This technique is by far the most successful NGS method to sequence the P. falciparum genome. Many variations of the technique ICG-001 solubility dmso were
developed specifically for the sequencing of the (A + T)-rich genome of the malaria parasite (6–8) (Figure 1). Over the last couple of years only, many studies have used Illumina®’s NGS technology to identify SNPs and other mutations linked to drug resistance in the murine malaria parasite P. chabaudi (9,10) and the human malaria parasite P. vivax (11). Other analyses have contributed to the characterization of the P. falciparum transcriptome with the discovery of new splicing events (12–14) and transcription start sites (15). Finally, Illumina®’s NGS technology was used to discover atypical features of P. falciparum’s chromatin (6,16)

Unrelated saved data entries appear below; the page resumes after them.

(** What [strip] returns does not end with white space. *)
Lemma strip_last (s before : pystr) (c : N) :
  strip s = before ++ [c] -> isspace c = false.
Proof.
  unfold strip, rstrip. intros H.
  destruct (dropWhile isspace (rev (lstrip s))) as [| x t] eqn:E.
  - now destruct before.
  - cbn in H. apply app_inj_tail in H as [_ <-]. exact (dropWhile_head _ _ _ _ E).
Qed.

(** [re.match] accepts a string made of class characters, alone or
    followed by one final newline. *)
Lemma host_re_match_spec (host : pystr) :
  host_re_match host = true <->
  exists run, run <> [] /\ forallb host_char run = true
              /\ (host = run \/ host = run ++ [10%N]).
Proof.
  unfold host_re_match.
  pose proof (takeWhile_dropWhile host_char host) as Hsplit.
  pose proof (takeWhile_all host_char host) as Hall.
  destruct (takeWhile host_char host) as [| a run] eqn:Et.
  - split; [discriminate |]. intros (r & Hne & Hr & Hh).
    destruct r as [| b r]; [contradiction |]. cbn in Hr.
    apply andb_prop in Hr as [Hb _].
    destruct Hh as [-> | ->]; cbn in Et; now rewrite Hb in Et.
  - destruct (dropWhile host_char host) as [| c [| c' rest]] eqn:Ed.
    + split; [intros _ | reflexivity].
      exists (a :: run). rewrite app_nil_r in Hsplit. now repeat split; try left.
    + split.
      * intros Hc. apply N.eqb_eq in Hc. subst c.
        exists (a :: run). now repeat split; try right.
      * intros (r & Hne & Hr & [Hh | Hh]).
        -- apply dropWhile_nil in Hr. rewrite <- Hh in Hr. now rewrite Hr in Ed.
        -- rewrite <- Hsplit in Hh. apply app_inj_tail in Hh as [_ ->]. reflexivity.
    + split; [discriminate |]. intros (r & Hne & Hr & [Hh | Hh]).
      * apply dropWhile_nil in Hr. rewrite <- Hh in Hr. now rewrite Hr in Ed.
      * exfalso. assert (Hd : dropWhile host_char host = [10%N]).
        { rewrite Hh. clear -Hr. induction r as [| b r IH]; [reflexivity |].
          cbn in *. apply andb_prop in Hr as [-> Hr]. auto. }
        now rewrite Hd in Ed.
Qed.

(** On a stripped string the pattern accepts exactly the non-empty
    strings of class characters. *)
Lemma host_re_match_strip (text : pystr) :
  host_re_match (strip text) = true <->
  strip text <> [] /\ forallb host_char (strip text) = true.
Proof.
  rewrite host_re_match_spec. split.
  - intros (run & Hne & Hall & [H | H]).
    + now rewrite H.
    + apply strip_last in H. discriminate H.
  - intros [Hne Hall]. exists (strip text). auto.
Qed.

(** ** [_remoteServerAddSlot], check by check *)

Lemma add_slot_eq (uuid4 : N) (p : page) :
  _remoteServerAddSlot uuid4 p =
    match add_failure p with
    | Some d => (p, [Report d])
    | None => (added uuid4 p, [])
    end.
Proof.
  unfold _remoteServerAddSlot, add_failure, added, form_settings,
    form_protocol, form_host, form_port, form_user, form_ssh_port, form_ssh_key.
  repeat match goal with
         | |- context [if ?c then _ else _] => destruct c; try reflexivity
         end.
Qed.

Lemma pystr_eqb_eq (a b : pystr) : pystr_eqb a b = true <-> a = b.
Proof. unfold pystr_eqb. destruct (pystr_eq_dec a b); split; congruence. Qed.

Lemma length_zero_nil (s : pystr) : Nat.eqb (List.length s) 0 = true <-> s = [].
Proof. destruct s; cbn; split; congruence. Qed.

Lemma same_server_quadruple (protocol host : pystr) (port : Z) (user : pystr)
    (server : remote_settings) :
  same_server protocol host port user server = true <->
  quadruple server = (protocol, host, port, user).
Proof.
  unfold same_server, quadruple.
  rewrite !andb_true_iff, !pystr_eqb_eq, Z.eqb_eq.
  split; [intros [[[-> ->] ->] ->]; reflexivity | intros H; inversion H; auto].
Qed.

Lemma add_success (uuid4 : N) (p : page) :
  snd (_remoteServerAddSlot uuid4 p) = [] <-> add_failure p = None.
Proof.
  rewrite add_slot_eq. destruct (add_failure p); cbn; split; congruence.
Qed.

(** ** Claims about [_remoteServerAddSlot] *)

(** C9, amended.  The stripped host is accepted by the pattern exactly when
    it is non-empty and made of class characters, and the slot stops on
    InvalidHost exactly when it is not; once the host is accepted, the
    slot stops on InvalidPort exactly when the port is less than 1. *)
Theorem add_host_and_port_checks (uuid4 : N) (p : page) :
  let accepted := form_host p <> [] /\ forallb host_char (form_host p) = true in
  (host_re_match (form_host p) = true <-> accepted)
  /\ (errors_of (snd (_remoteServerAddSlot uuid4 p)) = [InvalidHost] <-> ~ accepted)
  /\ (accepted ->
      (errors_of (snd (_remoteServerAddSlot uuid4 p)) = [InvalidPort]
       <-> form_port p < 1)).
Proof.
  intros accepted.
  assert (Hacc : host_re_match (form_host p) = true <-> accepted)
    by apply host_re_match_strip.
  split; [exact Hacc |].
  rewrite add_slot_eq. unfold add_failure.
  destruct (host_re_match (form_host p)) eqn:Hm; cbn [negb].
  - assert (Ha : accepted) by now apply Hacc.
    destruct (Z.ltb_spec (form_port p) 1) as [Hp | Hp].
    + cbn. split; [split; [discriminate | tauto] |]. intros _. split; [auto | reflexivity].
    + repeat match goal with
             | |- context [if ?c then _ else _] => destruct c
             end; cbn;
        (split; [split; [discriminate | tauto] |]);
        intros _; (split; [discriminate | lia]).
  - assert (Ha : ~ accepted) by (intros Ha; apply Hacc in Ha; discriminate).
    cbn. split; [split; auto | tauto].
Qed.

Lemma add_host_and_port_checks_witness :
  let p := AddSamples.http_lab2 in
  let accepted := form_host p <> [] /\ forallb host_char (form_host p) = true in
  form_host p = py "lab2"
  /\ (host_re_match (form_host p) = true <-> accepted)
  /\ (errors_of (snd (_remoteServerAddSlot 7 p)) = [InvalidHost] <-> ~ accepted)
  /\ (accepted ->
      (errors_of (snd (_remoteServerAddSlot 7 p)) = [InvalidPort] <-> form_port p < 1)).
Proof.
  intros p accepted. split; [reflexivity |].
  apply (add_host_and_port_checks 7 AddSamples.http_lab2).
Defined.

(** C9 as stated fails: the port is 0, yet the slot stops on the empty
    host, not on the port. *)
Lemma add_port_0_reports_host :
  form_port AddSamples.empty_host_port_0 < 1
  /\ _remoteServerAddSlot 7 AddSamples.empty_host_port_0
     = (AddSamples.empty_host_port_0, [Report (InvalidHostname [])])
  /\ errors_of (snd (_remoteServerAddSlot 7 AddSamples.empty_host_port_0))
     <> [InvalidPort].
Proof. vm_compute. repeat split; discriminate. Qed.

(** C4, amended.  With protocol ssh and an empty stripped user or an empty
    stripped key, the slot leaves the whole page as it was (candidate
    dictionary, display list and port field included); when the host and
    port checks pass, its dialog is MissingCredential. *)
Theorem add_missing_credential (uuid4 : N) (p : page) :
  form_protocol p = py "ssh" ->
  form_user p = [] \/ form_ssh_key p = [] ->
  fst (_remoteServerAddSlot uuid4 p) = p
  /\ (host_re_match (form_host p) = true -> 1 <= form_port p ->
      exists d, snd (_remoteServerAddSlot uuid4 p) = [Report d]
                /\ error_of d = MissingCredential).
Proof.
  intros Hs Hc. rewrite add_slot_eq. unfold add_failure. rewrite Hs.
  replace (pystr_eqb (py "ssh") (py "ssh")) with true by reflexivity. cbn [andb].
  destruct (host_re_match (form_host p)); cbn [negb].
  2: { split; [reflexivity | discriminate]. }
  destruct (Z.ltb_spec (form_port p) 1) as [Hp | Hp].
  { split; [reflexivity | lia]. }
  destruct (Nat.eqb (List.length (form_user p)) 0) eqn:Hu.
  { split; [reflexivity |]. intros _ _. now exists MissingUserLogin. }
  destruct (Nat.eqb (List.length (form_ssh_key p)) 0) eqn:Hk.
  { split; [reflexivity |]. intros _ _. now exists MissingSSHKey. }
  exfalso. destruct Hc as [Hc | Hc]; rewrite Hc in *; discriminate.
Qed.

Lemma add_missing_credential_witness :
  form_user AddSamples.ssh_no_user = []
  /\ fst (_remoteServerAddSlot 7 AddSamples.ssh_no_user) = AddSamples.ssh_no_user
  /\ (host_re_match (py "lab2") = true -> 1 <= 8001 ->
      exists d, snd (_remoteServerAddSlot 7 AddSamples.ssh_no_user) = [Report d]
                /\ error_of d = MissingCredential).
Proof.
  split; [reflexivity |].
  apply (add_missing_credential 7 AddSamples.ssh_no_user);
    [reflexivity | left; reflexivity].
Defined.

(** C4 as stated fails: protocol ssh and no user, yet the slot stops on
    the host, which has a space and an underscore. *)
Lemma add_no_user_reports_host :
  form_protocol AddSamples.ssh_no_user_bad_host = py "ssh"
  /\ form_user AddSamples.ssh_no_user_bad_host = []
  /\ _remoteServerAddSlot 7 AddSamples.ssh_no_user_bad_host
     = (AddSamples.ssh_no_user_bad_host, [Report (InvalidHostname (py "my_lab 2"))])
  /\ errors_of (snd (_remoteServerAddSlot 7 AddSamples.ssh_no_user_bad_host))
     <> [MissingCredential].
Proof. vm_compute. repeat split; discriminate. Qed.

and various epigenetic events (7). Currently, the future of high-throughput selleck inhibitor sequencing seems to be leaning towards single-cell sequencing applications. Going further, third-generation sequencing (TGS) technologies propose to use single molecules as direct templates for sequencing (techniques so far under development at Helicos Biosciences and Pacific Biosciences). These TGS technologies should simplify the sample preparation procedure, avoid the bias introduce by DNA amplification and library preparation and be even more affordable than their predecessors. Nevertheless, the power of high-throughput SB-3CT sequencing also represents one of the major pitfalls for the analysts.

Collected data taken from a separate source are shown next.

(** What a request ends in.  [HTTPException] is the exception the
    handlers raise, which the framework renders as a [{detail}] body
    under its status code; [RequestValidationError] is the framework's
    answer (422) to a body that does not validate against the schema of
    the handler's parameter.  [RedirectResponse url status_code] is the
    call of the framework's constructor with these arguments; the header
    it sends is [location] below. *)
Inductive Response : Type :=
| JSONResponse (status_code : Z) (content : Schemas.URLShortenResponse)
| RedirectResponse (url : string) (status_code : Z)
| HTTPException (status_code : Z) (detail : string)
| RequestValidationError.

Definition HTTP_200_OK : Z := 200.
Definition HTTP_201_CREATED : Z := 201.
Definition HTTP_302_FOUND : Z := 302.
Definition HTTP_400_BAD_REQUEST : Z := 400.
Definition HTTP_404_NOT_FOUND : Z := 404.
Definition HTTP_422_UNPROCESSABLE_ENTITY : Z := 422.
Definition HTTP_500_INTERNAL_SERVER_ERROR : Z := 500.

Definition status (r : Response) : Z :=
  match r with
  | JSONResponse c _ => c
  | RedirectResponse _ c => c
  | HTTPException c _ => c
  | RequestValidationError => HTTP_422_UNPROCESSABLE_ENTITY
  end.

(** The [Location] header of a response.  The constructor of
    [RedirectResponse] sets it to
    [quote(str(url), safe=":/%#?=@[]!$&'()*+,;")]; the other responses of
    the handlers carry none. *)
Definition redirect_safe : string := ":/%#?=@[]!$&'()*+,;".

Definition location (r : Response) : option string :=
  match r with
  | RedirectResponse url _ => Some (Urllib.quote url redirect_safe)
  | _ => None
  end.

(** The response body built from a row, as all three places build it. *)
Definition response_of (env : Env) (r : URL) : Schemas.URLShortenResponse :=
  {| Schemas.short_url := getenv_BASE_URL env ++ "/" ++ short_code r;
     Schemas.original_url := original_url r;
     Schemas.short_code := short_code r;
     Schemas.created_at := Some (created_at r) |}.

(** The body of the second [try] of [shorten_url]: add, commit,
    refresh.  An exception comes with the session it was raised in. *)
Definition add_commit_refresh (env : Env) (db_url : Transient) (db : Session)
  : DBError * Session + URL * Session :=
  let db := add db_url db in
  match commit (write_fails env) (utcnow env) db with
  | inl e => inl (e, db)
  | inr db =>
      match refresh db_url db with
      | inl e => inl (e, db)
      | inr row => inr (row, db)
      end
  end.

Section Handlers.
Variable validators_url : string -> bool.

(** [POST /api/shorten], the handler.  [get_unique_short_code] raises
    nothing, so the [except] around its call has no case here. *)
Definition shorten_url (request : Schemas.URLShortenRequest)
           (env : Env) (db : Session) : Response * Session :=
  if negb (validate_url validators_url (Schemas.url request)) then
    (HTTPException HTTP_400_BAD_REQUEST
       "Invalid URL format. Please provide a valid URL (e.g., https://example.com)",
     db)
  else
    let normalized_url := normalize_url (Schemas.url request) in
    match query_first (fun r => original_url r =? normalized_url) db with
    | Some existing_url =>
        (JSONResponse HTTP_201_CREATED (response_of env existing_url), db)
    | None =>
        let short_code :=
          fst (get_unique_short_code db default_length default_max_attempts
                                     (urandom env) 0) in
        let db_url := {| new_short_code := short_code;
                         new_original_url := normalized_url |} in
        match add_commit_refresh env db_url db with
        | inl (e, db) =>
            (HTTPException HTTP_500_INTERNAL_SERVER_ERROR
               ("Failed to save URL: " ++ str e),
             rollback db)
        | inr (db_url, db) =>
            (JSONResponse HTTP_201_CREATED (response_of env db_url), db)
        end
    end.

(** [GET /{short_code}]. *)
Definition redirect_url (short_code : string) (db : Session)
  : Response * Session :=
  match query_first (fun r => Database.short_code r =? short_code) db with
  | None =>
      (HTTPException HTTP_404_NOT_FOUND
         ("Short code '" ++ short_code ++ "' not found"), db)
  | Some url_record =>
      (RedirectResponse (original_url url_record) HTTP_302_FOUND, db)
  end.

(** [GET /api/stats/{short_code}]; the route's default status is 200. *)
Definition get_url_stats (short_code : string) (env : Env) (db : Session)
  : Response * Session :=
  match query_first (fun r => Database.short_code r =? short_code) db with
  | None =>
      (HTTPException HTTP_404_NOT_FOUND
         ("Short code '" ++ short_code ++ "' not found"), db)
  | Some url_record =>
      (JSONResponse HTTP_200_OK (response_of env url_record), db)
  end.

(** [Depends(get_db)]: a session is opened for the request and closed
    when the handler is done, whatever it did. *)
Definition with_db (handler : Session -> Response * Session)
           (rows : list URL) : Response * list URL :=
  let (response, db) := handler (SessionLocal rows) in
  (response, close db).

(** The three operations as a client calls them, on the stored
    table.  The body of a create request is validated against
    [URLShortenRequest] before the handler runs. *)
Definition create_short_url (raw_url : string) (env : Env)
           (rows : list URL) : Response * list URL :=
  match Schemas.model_validate raw_url with
  | None => (RequestValidationError, rows)
  | Some request => with_db (shorten_url request env) rows
  end.

Definition redirect (short_code : string) (rows : list URL)
  : Response * list URL :=
  with_db (redirect_url short_code) rows.

Definition stats (short_code : string) (env : Env) (rows : list URL)
  : Response * list URL :=
  with_db (get_url_stats short_code env) rows.

(** Sequential runs of the service. *)
Inductive Op : Type :=
| Create (raw_url : string)
| Redirect (short_code : string)
| Stats (short_code : string).

Definition step (op : Op) (env : Env) (rows : list URL)
  : Response * list URL :=
  match op with
  | Create raw_url => create_short_url raw_url env rows
  | Redirect short_code => redirect short_code rows
  | Stats short_code => stats short_code env rows
  end.

(** The tables the service can be in: the empty one that [init_db]
    creates, and whatever a request leaves, in any environment. *)
Inductive reachable : list URL -> Prop :=
| reachable_init : reachable []
| reachable_step : forall op env rows,
    reachable rows -> reachable (snd (step op env rows)).

End Handlers.

End Main.

(* ================================================================== *)
(** ** The vocabulary of the statements *)
(* ================================================================== *)

Import Secrets Database Utils Main.

(** [s] starts with [p]. *)
Definition starts_with (p s : string) : Prop := exists rest, s = p ++ rest.

(** [sub] occurs in [s]. *)
Definition occurs_in (sub s : string) : Prop :=
  exists before after, s = before ++ sub ++ after.

(** a-z, A-Z, 0-9 by character code. *)
Definition is_alnum (c : ascii) : bool :=
  let n := nat_of_ascii c in
  ((97 <=? n)%nat && (n <=? 122)%nat)      (* a-z *)
  || ((65 <=? n)%nat && (n <=? 90)%nat)    (* A-Z *)
  || ((48 <=? n)%nat && (n <=? 57)%nat).   (* 0-9 *)

Fixpoint all_chars (p : ascii -> bool) (s : string) : bool :=
  match s with
  | EmptyString => true
  | String c s' => p c && all_chars p s'
  end.

(** [c] is one of the characters of [alphabet]. *)
Definition in_alphabet (c : ascii) : bool :=
  existsb (Ascii.eqb c) (list_ascii_of_string alphabet).

(** [code] is the [short_code] of a row of the session's table. *)
Definition in_store (db : Session) (code : string) : bool :=
  existsb (fun r => short_code r =? code) (table db).

(** The [i]-th candidate (from 0) of a run of [get_unique_short_code]
    that starts at cursor [pos]: every earlier call of
    [generate_short_code length] has drawn [length] characters. *)
Definition candidate (length : Z) (e : entropy) (pos i : nat) : string :=
  fst (generate_short_code length e (pos + i * Z.to_nat length)).

(** No two rows share a [short_code]. *)
Definition unique_codes (rows : list URL) : Prop :=
  NoDup (map short_code rows).

Definition has_code (code : string) (r : URL) : bool := short_code r =? code.
Definition has_url (url : string) (r : URL) : bool := original_url r =? url.

(** The row an INSERT makes of a transient object. *)
Definition new_row (now : datetime) (obj : Transient) (rows : list URL) : URL :=
  {| id := next_id rows;
     short_code := new_short_code obj;
     original_url := new_original_url obj;
     created_at := now |}.

Definition invalid_url_detail : string :=
  "Invalid URL format. Please provide a valid URL (e.g., https://example.com)".

(** The code [shorten_url] asks the generator for, on the stored table. *)
Definition assigned_code (env : Env) (rows : list URL) : string :=
  fst (get_unique_short_code (SessionLocal rows) default_length
                             default_max_attempts (urandom env) 0).

(** The object [shorten_url] hands to the session. *)
Definition db_url (raw_url : string) (env : Env) (rows : list URL) : Transient :=
  {| new_short_code := assigned_code env rows;
     new_original_url := normalize_url raw_url |}.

The high-throughput and depth of quantitative measurements produced by NGS and TGS technologies come at the cost of producing sophisticated algorithms and software tools capable of accurately examining millions to billions of reads. The data generated by these methods are complex, novel and abundant. The computational and statistical analysis of raw outputs is the tricky step where incorrect normalization and processing can yield misleading conclusions. Novel methods of quantitative analysis are constantly under development and testing. There is yet no consensus on which analytical approach is the most accurate, particularly for the Plasmodium genome. The avalanche of whole-genome data over the past few years generated an immense source of knowledge that still requires maturing and processing. Nevertheless, in the near future, these powerful genomic approaches will certainly catalyse the transformation of this biological knowledge into viable therapeutic strategies. Single-cell sequencing will accelerate the genotyping of strains in patients’ blood sample or other field isolates. Comparative genomics then will be an important source of information regarding the evolution and dynamics of malaria parasites’ populations. Ultimately, such knowledge could be used for accurate diagnosis and targeted treatment of patients.